As long as they weren’t doing anything that interrupted her painting, her mother had left her and Jenna alone. It was one of the reasons she and her sister were close.
“The only one with a predictable temperament in our house is the dog.” Ruth gave a wicked smile. “Do you ever wonder what your life would have been like if you’d married your first boyfriend?”
“I’d be divorced,” Helen said. “My first boyfriend was a total nightmare.”
They looked at Lauren and she felt her face heat. “Ed was my first real boyfriend.”
It wasn’t really a lie, she told herself. Boyfriend meant someone you had a relationship with. The word conjured up images of exploratory kisses, trips to the movies and awkward fumbling. A boyfriend was a public thing. I’m going out with my boyfriend tonight.
Using that definition, Ed had been her first boyfriend.
“You’ve been with one man your whole adult life? No flings? No crazy, naughty teenage sex?”
Lauren felt her heart pick up speed. That didn’t count, she told herself. “For me it’s always been Ed.”
“Well—” Helen spoke first. “I’m going to stop talking before I incriminate myself.”
“I auditioned a lot of men before finally awarding the role of my husband to Pete.” Ruth finished her croissant. “I’d better go. I left my house in chaos.” She reached for her bag. “See you at the party tonight, Lauren. Sure there’s nothing we can do?”
“No thanks, I’ve got it covered.”
“Is your sister coming over from the States?”
“No, she can’t get away from school right now.”
Lauren felt another stab of guilt. When they’d last spoken, Jenna had confessed that her period was late. Lauren had heard the excitement in her voice and felt excited with her. She knew how desperately Jenna wanted a baby and how upset her sister was each month when it didn’t happen. She’d intended to call, but party planning had driven it from her head.
“What about your mum? She’s not coming either?”
Lauren kept her smile in place. “No.”
Of course that had a lot to do with the fact that she hadn’t been invited.
Lauren had never had a close relationship with her mother, but things had been particularly strained last time she’d visited home. Her mother had seemed preoccupied and even more distant than usual.
When her father had died five years earlier, Lauren had expected Nancy to be devastated.
She’d flown home for the funeral and been humbled by how strong her mother was. Her father had been a much-loved member of the community and there had been plenty of people sobbing at his funeral. Her mother hadn’t been one of them. Nancy Stewart had stood with her back as straight as the mast of a ship, dry-eyed, as if part of her was somewhere else. Lauren assumed she handled grief the way she handled everything else life threw her—by vanishing to her studio and losing herself in her painting.
Lauren stared into her coffee.
Growing up, her father had been the “fun” parent.
“Let’s go to the beach, girls,” he’d say, and scoop them up without giving a thought to what they were doing. He’d bring them back long past bedtime with sandy feet, burned skin and salty hair. They were hungry and overtired and it was their mother who had dealt with the fallout.
Nancy would be waiting tight-lipped, the supper she’d prepared congealing on cold plates. She’d serve the ruined food in silence and then dunk both girls in the shower, where Jenna would scream and howl as the water stung her burned flesh.

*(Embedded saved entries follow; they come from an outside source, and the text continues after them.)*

Lemma check_parameters_inr f l : forall st st',
  rfold (check_parameter (canonical_id f)) st l = inr st' <->
  (forall p, p ∈ l -> param_ok f p) /\ NoDup (name <$> l) /\ (forall p, p ∈ l -> name p ∉ st.1) /\
  st' = (rev (name <$> l) ++ st.1, foldl count_slot st.2 (native <$> l)).
Proof.
  induction l as [|p l IH]; intros [ns s] st'; cbn [rfold fmap list_fmap rev foldl fst snd app].
  - split; [intros [= <-]|intros (_ & _ & _ & ->)]; [|done]. split_and!; [by intros ? ?%elem_of_nil|constructor|by intros ? ?%elem_of_nil|done].
  - rewrite rbind_inr. setoid_rewrite check_parameter_inr. cbn [fst snd]. rewrite NoDup_cons. split.
    + intros (a & (Hp & Hn & ->) & Hl). apply IH in Hl as (Hok & Hnd & Hni & ->). cbn [fst snd] in *. split_and!.
      * by intros q [->|?]%elem_of_cons; auto.
      * intros (q & E & Hq)%list_elem_of_fmap. apply (Hni q Hq). rewrite E. by left.
      * done.
      * intros q [->|Hq]%elem_of_cons; [done|]. intros Hin. apply (Hni q Hq). by right.
      * by rewrite <- app_assoc.
    + intros (Hok & (Hni & Hnd) & Hns & ->). eexists. split; [split_and!; [apply Hok; by left|apply Hns; by left|done]|]. apply IH. cbn [fst snd]. split_and!.
      * intros q Hq. apply Hok. by right.
      * done.
      * intros q Hq [E|Hin]%elem_of_cons; [apply Hni; rewrite <- E; by apply list_elem_of_fmap_2|]. apply (Hns q); [by right|done].
      * by rewrite <- app_assoc.
Qed.

Lemma stack_of_frame a : stack_of (foldl count_slot (slots_init (is_member (receiver a))) (native <$> parameters a)) = frame_bytes a.
Proof. unfold stack_of, frame_bytes, locations. by rewrite (spill_assign _ _ 0). Qed.

Lemma frame_bytes_bounds a : Z.of_nat (length (parameters a)) <= MAX_PARAMETERS ->
  8 * countb is_stack (locations a) <= frame_bytes a /\ 128 <= frame_bytes a <= MAX_STACK_BYTES /\ frame_bytes a mod 16 = 0.
Proof.
  intros Hn. unfold frame_bytes, MAX_STACK_BYTES, STACK_SAFETY_BUFFER.
  assert (0 <= countb is_stack (locations a) <= 32) as Hc.
  { split; [apply countb_nonneg|]. etrans; [apply countb_le_length|]. unfold locations. rewrite assign_length, length_fmap. unfold MAX_PARAMETERS in Hn. lia. }
  revert Hc. generalize (countb is_stack (locations a)). intros k Hk.
  pose proof (Z.div_mod (8 * k + 15) 16 ltac:(lia)). pose proof (Z.mod_pos_bound (8 * k + 15) 16 ltac:(lia)).
  split_and!; [lia|lia|lia|]. destruct (Z.max_spec 128 ((8 * k + 15) / 16 * 16)) as [[_ ->]|[_ ->]]; [apply Z.mod_mul; lia|done].
Qed.

Lemma check_abi_inr f : check_abi f = inr tt <-> abi_ok f.
Proof.
  unfold check_abi. rewrite rbind_inr. split.
  - intros (u & Hu & Hk). succeeds. apply check_parameters_inr in Ok0 as (Hok & Hnd & _ & ->). bool_to_prop.
    repeat match goal with u : unit |- _ => destruct u end.
    repeat match goal with E : String.eqb _ _ = true |- _ => apply String.eqb_eq in E end.
    cbn [snd] in *. rewrite stack_of_frame in *.
    assert (receiver (abi f) ∈ RECEIVERS) as Hr by by apply mem_In. unfold RECEIVERS in Hr. rewrite !elem_of_cons, elem_of_nil in Hr.
    constructor; try done; naive_solver.
  - intros []. exists tt. rewrite require_inr. rewrite ao_platform0. split; [apply andb_true_iff; split; [done|]; apply mem_In; unfold RECEIVERS; in_list|].
    rewrite rbind_inr. exists tt. rewrite require_inr. split.
    { apply andb_true_iff. split; [by apply Z.leb_le|]. apply Z.leb_le. unfold MAX_CIF_ARGUMENTS, MAX_PARAMETERS, b2z in *. destruct (is_member _); lia. }
    rewrite rbind_inr. eexists. split; [apply check_parameters_inr; split_and!; [done..|by intros ? _ ?%elem_of_nil|done]|]. cbn [snd].
    rewrite ao_returns0. cbn [rbind]. rewrite ao_owned0. cbn [rbind]. rewrite stack_of_frame, ao_stack0, Z.eqb_refl, andb_true_r.
    destruct (frame_bytes_bounds (abi f) ao_count0) as (_ & [_ Hle] & _). apply Z.leb_le in Hle. rewrite Hle. cbn [require rbind].
    by rewrite ao_fingerprint0, String.eqb_refl.
Qed.
End Admission.
(** ** Reading serialized fields back *)
Section Fields.
Context {num : Type} `{JsonNumberLaws num} {D : Digest num} {DL : DigestLaws num}.
Notation Value := (Json.Value num).

Definition field (k : string) (v : Value) : option Value := match v with Object m => get m k | _ => None end.

Lemma field_obj l k : NoDup l.*1 -> field k (obj l) = get l k.
Proof. intros Hnd. cbn. rewrite json_get_extend by done. by destruct (get l k). Qed.

Lemma field_remove k k' (v : Value) : k' <> k -> field k' (remove k v) = field k' v.
Proof.
  intros Hne. destruct v as [| | | | |m]; try done. cbn. induction m as [|[k1 a] m IH]; [done|]. cbn.
  destruct (String.eqb_spec k1 k) as [->|]; cbn [negb]; [|cbn; by rewrite IH]. rewrite IH. by destruct (String.eqb_spec k' k).
Qed.

Lemma uint_inj a b : 0 <= a <= u64_max -> 0 <= b <= u64_max -> uint (num := num) a = uint b -> a = b.
Proof. intros Ha Hb [= E]. pose proof (from_u64_exact a Ha) as Ea. rewrite E, (from_u64_exact b Hb) in Ea. congruence. Qed.

Lemma str_inj a b : str (num := num) a = str b -> a = b.
Proof. by intros [= ->]. Qed.

Lemma map_inj_on {A B} (f : A -> B) (P : A -> Prop) (l l' : list A) :
  (forall x y, P x -> P y -> f x = f y -> x = y) -> Forall P l -> Forall P l' -> f <$> l = f <$> l' -> l = l'.
Proof.
  intros Hf Hl. revert l'. induction Hl as [|x l Hx Hl IH]; intros [|y l'] Hl' E; try done. apply Forall_cons in Hl' as [Hy Hl'].
  injection E as E1 E2. f_equal; [by apply Hf|by apply IH].
Qed.

Lemma strs_inj a b : strs (num := num) a = strs b -> a = b.
Proof. intros [= E]. revert E. apply (map_inj_on str (fun _ => True)); [intros x y _ _; apply str_inj|by apply Forall_true..]. Qed.

(** The widths of the integer fields, which the types of the program guarantee. *)
Definition u32_ok (z : Z) : Prop := 0 <= z <= u64_max.
Definition validator_width (v : Validator) : Prop :=
  match string_xref v with Some x => u32_ok (at_ x) /\ u32_ok (disp_off x) /\ u32_ok (instr_len x) | None => True end.
Definition target_width (t : NormalizedTarget) : Prop :=
  match t with
  | Signature _ _ _ _ c t => validator_width c /\ validator_width t
  | Virtual _ _ i _ _ c t => u32_ok i /\ validator_width c /\ validator_width t
  end.
Definition abi_width (a : Abi) : Prop :=
  u32_ok (stack_copy_bytes a) /\ Forall (fun p => u32_ok (pr_version (projection_ p))) (parameters a) /\ u32_ok (pr_version (r_projection (returns a))).
Definition function_width (f : NormalizedFunction) : Prop := target_width (target f) /\ abi_width (abi f) /\ u32_ok (version (policy f)).
Definition bundle_width (b : NormalizedBundle) : Prop := u32_ok (schema_version b) /\ Forall function_width (functions b).
End Fields.

(** Keys that are literals, each once. *)
Ltac literal_keys := refine (bool_decide_unpack _ _); vm_compute; exact I.

(** From equal objects, the equality of the named fields. *)
Ltac eq_field E k :=
  let F := fresh "F" in
  assert (F := f_equal (field k) E); rewrite ?field_remove in F by done;
  rewrite !field_obj in F by literal_keys;
  cbn [app get String.eqb Ascii.eqb Bool.eqb] in F.

(** Equalities of leaves from equalities of the fields that hold them. *)
Ltac leaf :=
  repeat match goal with
  | F : Some _ = Some _ |- _ => apply (inj Some) in F
  | F : str _ = str _ |- _ => apply str_inj in F
  | F : strs _ = strs _ |- _ => apply strs_inj in F
  | F : Array _ = Array _ |- _ => injection F as F
  | F : uint _ = uint _ |- _ => apply uint_inj in F; [|assumption..]
  end.

Section Injective.
Context {num : Type} `{JsonNumberLaws num} {D : Digest num} {DL : DigestLaws num}.

Lemma projection_value_inj p q : u32_ok (pr_version p) -> u32_ok (pr_version q) ->
  projection_value (num := num) p = projection_value q -> p = q.
Proof. intros Hp Hq E. unfold projection_value in E. eq_field E "id". eq_field E "version". leaf. destruct p, q. cbn in *. by subst. Qed.

Lemma xref_value_inj x y : u32_ok (at_ x) /\ u32_ok (disp_off x) /\ u32_ok (instr_len x) -> u32_ok (at_ y) /\ u32_ok (disp_off y) /\ u32_ok (instr_len y) ->
  xref_value (num := num) x = xref_value y -> x = y.
Proof.
  intros (? & ? & ?) (? & ? & ?) E. unfold xref_value in E. eq_field E "at". eq_field E "dispOff". eq_field E "instrLen". eq_field E "expect". leaf.
  destruct x, y. cbn in *. by subst.
Qed.

Lemma opt_str_inj (a b : option string) : str (num := num) <$> a = str <$> b -> a = b.
Proof. destruct a, b; cbn; try done. by intros [= ->]. Qed.

(** A field that is left out when it is [None] reads back as it was. *)
Lemma get_present k k' (o : option (Json.Value num)) l :
  get (present k o ++ l) k' = if String.eqb k' k then match o with Some v => Some v | None => get l k' end else get l k'.
Proof. destruct o; cbn; [done|]. by destruct (String.eqb k' k). Qed.

Lemma NoDup_present k (o : option (Json.Value num)) l : k ∉ l.*1 -> NoDup l.*1 -> NoDup (present k o ++ l).*1.
Proof. destruct o; cbn; [|done]. by constructor. Qed.

Lemma validator_value_inj v w : validator_width v -> validator_width w -> validator_value (num := num) v = validator_value w -> v = w.
Proof.
  intros Hv Hw E.
  assert (forall k, field k (validator_value (num := num) v) = field k (validator_value w)) as F by by rewrite E.
  assert (forall u, NoDup (present "prologue" (str (num := num) <$> prologue u) ++ present "string-xref" (xref_value <$> string_xref u)
       ++ present "vtable-member" (str <$> vtable_member u)).*1) as Hnd.
  { intros u. destruct (prologue u), (string_xref u), (vtable_member u); literal_keys. }
  pose proof (F "prologue") as F1. pose proof (F "string-xref") as F2. pose proof (F "vtable-member") as F3. clear F E.
  unfold validator_value in *. rewrite !field_obj in * by done.
  rewrite !get_present in *. cbn [String.eqb Ascii.eqb Bool.eqb] in *.
  destruct v as [p x m], w as [p' x' m']. cbn [prologue string_xref vtable_member] in *.
  assert (p = p') as ->. { apply opt_str_inj. destruct p, p'; cbn in *; try congruence; destruct x, x', m, m'; cbn in *; congruence. }
  assert (m = m') as ->. { apply opt_str_inj. destruct m, m'; cbn in *; try congruence. }
  assert (x = x') as ->; [|done]. destruct x as [x|], x' as [x'|]; cbn in *; try (destruct m'; cbn in *; congruence).
  f_equal. apply (inj Some) in F2. by apply xref_value_inj.
Qed.

Lemma target_value_inj t u : target_width t -> target_width u -> target_value (num := num) t = target_value u -> t = u.
Proof.
  intros Ht Hu E. destruct t as [m p r d c v|m cl i r d c v], u as [m' p' r' d' c' v'|m' cl' i' r' d' c' v']; cbn [target_width] in Ht, Hu;
    unfold target_value in E; eq_field E "kind"; try discriminate F;
    destruct_and?; eq_field E "module"; eq_field E "resolve"; eq_field E "derivation"; eq_field E "candidateValidate"; eq_field E "targetValidate";
    [eq_field E "pattern"|eq_field E "class"; eq_field E "index"]; leaf;
    repeat match goal with F : validator_value _ = validator_value _ |- _ => apply validator_value_inj in F; [|assumption..] end; by subst.
Qed.

Ltac projections := repeat match goal with F : projection_value _ = projection_value _ |- _ => apply projection_value_inj in F; [|assumption..] end.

By the end of the summer the sun had bleached their hair almost white and freckles had exploded over Jenna’s face. To Lauren they looked like sand sprinkled over her skin, but Jenna thought they looked like dirt. She’d scrub at her skin until it was red and sore and the freckles merged.
“You could at least remember sunscreen,” Nancy had said to Tom one night and Lauren had heard him laugh.
“I forgot. Loosen up.”
It seemed to Lauren that the more her father told Nancy to loosen up, the tighter she was wound.